Entrevista a José Antonio Gómez – Coronado

Poeta

Nacido en Sevilla (1978), José Antonio recibe éxitos tempranos: en 2001 la Universidad de Sevilla, donde cursó medicina, le concede un accésit en su premio por su libro Números; ese mismo año recibe el prestigioso Premio Adonais de Poesía por El triunfo de los días; y en 2005 publica, con la Fundación José Manuel Lara, su último trabajo La derrota del sol.

Juan Alberto Vich— ¿Cómo vive, a su edad temprana, un estudiante la valoración positiva de su trabajo artístico por parte de la crítica? ¿Cuáles fueron aquellas primeras impresiones en los círculos culturales?

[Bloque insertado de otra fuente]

(** The answers of what [acquire_daemon] calls: [acquire_flock], whose wait is in
    [Daemonize], with [false] for a lock that stayed held; [bind], twice; the
    [lstat] and the removal of [unlink_stale_socket]; [fcntl]. *)
Record AcquireEnv := mkAcquireEnv {
  acquire_flock : io_result bool;
  bind_first : io_result unit;
  lstat_sock : io_result Metadata;
  remove_stale : io_result unit;
  bind_again : io_result unit;
  set_cloexec : io_result unit
}.

(** The answers of what [main] calls: without [runtime], the build of the
    runtime, and without [adopted], the adoption of the listener and the signal
    handlers, an [expect] fails. *)
Record Env := mkEnv {
  argv : list (list byte);
  xdg_runtime_dir : option (list byte);
  uid : u32;
  has_parent : list byte -> bool;
  lstat : list byte -> io_result Metadata;
  mkdir : list byte -> io_result unit;
  forks : ForkEnv;
  acquiring : AcquireEnv;
  chmod : io_result unit;
  nonblocking : io_result unit;
  runtime : bool;
  adopted : bool
}.

(** The exit code, [SUCCESS] by [true]; [Panicked] unwinds through [main]. *)
Inductive Outcome := Code (success : bool) | Panicked.

Definition default_socket_path (env : Env) : list byte := socket_path_in (xdg_runtime_dir env) (uid env).

(** [bind] creates the socket with what the umask leaves of 0777. *)
Definition bind_mode (p : Process) : N := N.ldiff 0x1FF (umask p).

Definition restrict_socket_perms (env : Env) (sock : list byte) : Act * io_result unit :=
  (Chmod sock SOCKET_MODE, chmod env).

(** What a call did, in front of what is done with its result. *)
Definition after {A B : Type} (r : list Act * io_result A) (k : A -> list Act * io_result B) :
    list Act * io_result B :=
  match r with
  | (acts, Ok a) => let '(acts', r) := k a in (acts ++ acts', r)
  | (acts, Err e) => (acts, Err e)
  end.

(** A call that does something only when it succeeds. *)
Definition call (a : Act) (r : io_result unit) : list Act * io_result unit :=
  match r with Ok _ => ([a], Ok tt) | Err e => ([], Err e) end.

Definition unlink_stale_socket (env : AcquireEnv) (uid : u32) (sock : list byte) : list Act * io_result unit :=
  match lstat_sock env with
  | Err e => ([], Err e)
  | Ok md =>
      match kind md with
      | SocketKind =>
          if negb (md_uid md =? uid)%N then ([], Err PermissionDenied)
          else call (RemoveStale sock) (remove_stale env)
      | _ => ([], Err AlreadyExists)
      end
  end.

(** [Ok true] is [Bound], [Ok false] is [AlreadyRunning]; on an error the lock is
    dropped, and the listener with it. *)
Definition acquire_daemon (env : AcquireEnv) (uid : u32) (m : N) (sock lock : list byte) :
    list Act * io_result bool :=
  match acquire_flock env with
  | Err e => ([], Err e)
  | Ok false => ([], Ok false)
  | Ok true =>
      let listener :=
        match bind_first env with
        | Ok _ => ([BindSocket sock m], Ok tt)
        | Err AddrInUse =>
            after (unlink_stale_socket env uid sock) (fun _ => call (BindSocket sock m) (bind_again env))
        | Err e => ([], Err e)
        end in
      match after listener (fun _ => ([], set_cloexec env)) with
      | (acts, Err e) => (TakeLock lock :: acts ++ [ReleaseLock], Err e)
      | (acts, Ok _) => (TakeLock lock :: acts, Ok true)
      end
  end.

Y, ¿qué respuesta tuvo en casa y entre los compañeros de facultad?

Jose Antonio Gómez – Coronado— Fue un éxito inesperado, aunque mis amigos ya en privado me habían animado y intentaban convencerme de la calidad de mis versos, hasta conseguir el premio y recibir el respaldo del jurado uno duda siem pre de que aquello que ha escrito trasmita lo que quiere.

Mis primeras impresiones fueron encontradas: por un lado conocí gente del mundo literario muy interesante, por otro encontré un mundo de envidias y suspicacias que me echó un poco para atrás.

En casa y entre los compañeros hubo un gran entusiasmo. Me felicitaban y en la Facultad la Decana asistió a la entrega del premio y todo. Para mis padres fue y sigue siendo un motivo de orgullo.

J. A. V.— Ya en faena y aludiendo a su obra El triunfo de los días, ¿qué tuvo —en su mayoría— el verso endecasílabo que le hizo sucumbir ante su métrica?

J. A. G. C.— Su musicalidad. Había leído la poesía clásica española y algunos del siglo XX como Claudio Rodriguez y su ritmo me encantó. Reconozco además mi deuda con Claudio y su Don de la ebriedad.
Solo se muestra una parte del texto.